This weekend movement workshop will move between emerging science studies on fascia, Feldenkrais and the Axis Syllabus practices to explore the ways movement and imagery intersect in diverse and dynamic ways, shaping how bodies move and what they can do. We all have metaphors that we live and move with. This apparent stability of a metaphor or concept is an effect of the bubble we live in and a normalizing world. It can be thought of as “history turned into nature” so that a metaphoric landscape that emerges from a training becomes sensible, reasonable or thought of as natural. In this class we ask, how might exploring new images, felt sense, and metaphors allow us to dance along the edge of our habits into hesitations, playing with new ways of moving and being moved. What might dancing with metaphors in relation to new science studies on fascia do? What kind of felt sense might emerge in the practice? How might we play with the ability to respond and commit to multiple future vectors without knowing?

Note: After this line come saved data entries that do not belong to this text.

(** A refusal challenges the caller with nothing it could not have meant.
    Only a caller nobody knows is answered 401, always with a challenge; any
    other is answered 403, with a challenge exactly when the resource
    publishes metadata. The scopes an insufficient-scope challenge names are
    exactly the required ones that are scope tokens, and neither they nor a
    metadata pointer can end the quoted string they stand in. *)
Theorem challenge_wellformed `{!ParseURL} (o : Opts) :
  (op_Outcome o = Unauthenticated -> (Write o).1 = 401%Z /\ is_Some (Write o).2) /\
  (op_Outcome o <> Unauthenticated ->
     (Write o).1 = 403%Z /\ (is_Some (Write o).2 <-> op_ResourceMetadata o <> "") /\
     (forall challenge, (Write o).2 = Some challenge -> exists rest,
        challenge = "Bearer " ++ param "error" "insufficient_scope" ++
          (if String.eqb (safeScope (op_Scopes o)) "" then ""
           else ", " ++ param "scope" (safeScope (op_Scopes o))) ++ rest /\
        (rest = "" \/ rest = ", " ++ param "resource_metadata" (op_ResourceMetadata o) /\
           all_bytes (fun c => negb (unsafe_byte c)) (op_ResourceMetadata o) = true))) /\
  Fields (safeScope (op_Scopes o)) = filter (fun s => isScopeToken s = true) (op_Scopes o) /\
  all_bytes (fun c => negb (unsafe_byte c)) (safeScope (op_Scopes o)) = true.
Proof.
  split_and!.
  - unfold Write. intros ->. split; [done|by eexists].
  - intros Hne. unfold Write. set (meta := CheckedResourceMetadata (op_ResourceMetadata o)).
    assert (meta = "" \/ meta = op_ResourceMetadata o /\
      all_bytes (fun c => negb (unsafe_byte c)) (op_ResourceMetadata o) = true) as Hmeta.
    { unfold meta, CheckedResourceMetadata, safeResourceMetadata.
      destruct (String.eqb_spec (op_ResourceMetadata o) "") as [->|]; [by left|]. cbn [orb].
      destruct (all_bytes _ _); [|by left]. cbn [negb].
      destruct (url_Parse _) as [u|]; [|by left]. destruct (negb _); [by right|by left]. }
    assert (forall x : Z * option string, (match op_Outcome o with Unauthenticated => x | _ => (403%Z,
       if String.eqb (op_ResourceMetadata o) "" then None else
       let c := "Bearer " ++ param "error" "insufficient_scope" in
       let scope := safeScope (op_Scopes o) in
       let c := if String.eqb scope "" then c else c ++ ", " ++ param "scope" scope in
       Some (if String.eqb meta "" then c else c ++ ", " ++ param "resource_metadata" meta)) end) = (403%Z,
       if String.eqb (op_ResourceMetadata o) "" then None else
       let c := "Bearer " ++ param "error" "insufficient_scope" in
       let scope := safeScope (op_Scopes o) in
       let c := if String.eqb scope "" then c else c ++ ", " ++ param "scope" scope in
       Some (if String.eqb meta "" then c else c ++ ", " ++ param "resource_metadata" meta))) as ->
      by (by destruct (op_Outcome o)).
    cbn zeta. destruct (String.eqb_spec (op_ResourceMetadata o) "") as [He|He]; cbn [fst snd].
    { split_and!; [done| |done]. split; [by intros []|done]. }
    split_and!; [done| |]. { split; [done|by eexists]. }
    intros challenge [= <-]. destruct (String.eqb (safeScope (op_Scopes o)) "").
    + destruct Hmeta as [->|[-> Hb]]; [exists ""|exists (", " ++ param "resource_metadata" (op_ResourceMetadata o))].
      * cbn [String.eqb]. split; [by rewrite ?append_assoc, ?append_nil_r|by left].
      * rewrite (proj2 (String.eqb_neq _ _) He). split; [by rewrite ?append_assoc|by right].
    + destruct Hmeta as [->|[-> Hb]]; [exists ""|exists (", " ++ param "resource_metadata" (op_ResourceMetadata o))].
      * cbn [String.eqb]. split; [by rewrite ?append_assoc, ?append_nil_r|by left].
      * rewrite (proj2 (String.eqb_neq _ _) He). split; [by rewrite ?append_assoc|by right].
  - apply safeScope_words.
  - eapply all_bytes_impl; [|apply safeScope_bytes]. intros c [Hc| ->%Ascii.eqb_eq]%orb_true_iff; [|done].
    by destruct (scope_byte_safe c Hc) as [-> _].
Qed.
Definition TranslationGet (sprintf : string -> string) (keys : list string) (r : param_request) : gmap string string :=
  let keyParams := All (ParseQuery (lr_RawQuery r)) "key" in
  let keys := match keyParams with [] => keys | _ :: _ => keyParams end in
  list_to_map ((fun key => (key, translated_value sprintf key)) <$> keys).

(** * The language of a response *)

Lemma matched_supported languages preferred :
  languages <> [] -> List.nth (MatchTags languages preferred).1 languages Und ∈ languages.
Proof. intros Hne. apply list_elem_of_In, nth_In. by apply MatchTags_range. Qed.

(** A negotiated language is one the host supports, or the default. *)
Lemma GetAcceptLanguage_supported header d languages t :
  GetAcceptLanguage header d languages = Ok t -> t ∈ languages \/ ParseTag d = Some t.
Proof.
  unfold GetAcceptLanguage, default_tag. destruct languages as [|l0 languages]; [done|]. intros Hok.
  repeat case_match; simplify_eq; try (by right); left; by apply (matched_supported (l0 :: languages)).
Qed.

(** A response's language is one of the host's own or its configured
    default, whatever the URL and the headers say; and when the URL names none
    and the default is well formed there is always one: only a language in the
    URL can be refused. *)
Theorem language_negotiated (r : param_request) d languages :
  (forall t, GetLang r d languages = Ok t -> t ∈ languages \/ ParseTag d = Some t) /\
  (GetParam "l10n" "" r = "" -> languages <> [] -> is_Some (ParseTag d) -> d <> "" ->
   exists t, GetLang r d languages = Ok t).
Proof.
  split.
  - intros t. unfold GetLang. destruct languages as [|l0 languages]; [done|].
    set (ls := l0 :: languages). case_match; [by apply GetAcceptLanguage_supported|].
    destruct (ParseTag _); [|done]. destruct (MatchTags ls _) as [i no] eqn:Hmt. destruct no; [done|].
    intros Hok. simplify_eq. left. replace i with (MatchTags ls [t0]).1 by by rewrite Hmt.
    by apply (matched_supported ls).
  - intros Hp Hne [t Ht] Hd. unfold GetLang. destruct languages as [|l0 languages]; [done|].
    rewrite Hp. simpl (String.eqb "" ""). cbv iota. unfold GetAcceptLanguage, default_tag. rewrite Ht.
    apply String.eqb_neq in Hd. rewrite Hd. rewrite !andb_true_r. repeat case_match; try done; by eexists.
Qed.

Date: Saturday February 8, Sunday February 9
Bios:
Belinda He is a dance artist and Guild Certified Feldenkrais Practitioner who received her MFA in Dance from Sarah Lawrence College. She incorporates her studies of the Feldenkrais Method® and certain aspects of functional anatomy and biomechanics into an ever-evolving personal physical practice in order to synthesize her physical, intellectual and creative energies. Since relocating to the Bay Area from New York City, where she was on faculty at the Feldenkrais Institute of New York, she maintains a private Feldenkrais practice in San Francisco, where she works with humans of all stripes. In addition to her teaching practices, Belinda is in the process of developing a solo work and is also a member of Hope Mohr Dance. www.belindahe.com
Kevin O’Connor is a multidisciplinary artist working as a choreographer, dancer, improviser, circus artist and installation artist from Ontario, Canada and now based in the Bay area. He is involved in a decade-long artistic collective exploring participatory de-colonizing performances within polluted watersheds in Ontario. Over the last few years, he has worked with NAKA dance in Oakland, Shakiri and Skywatchers in the Bay Area, Oncogrrrls feminist art collective in Spain, and collaborated with Inuit hunter and designer Paulette Metuq on a project in Nunavut in the Canadian Arctic. He has been learning with the Axis Syllabus community for over a decade and is a biodynamic Craniosacral practitioner. He completed an MFA in choreography and is currently finishing a Ph.D. in performance studies at UC Davis. He is working at the intersection of arts, sciences, practice-as-research and improvisation theory and practice. His research examines anatomies, body performance capacities, interventions and imaginations in relation to science studies, including the material-bio-cultural tissue called fascia.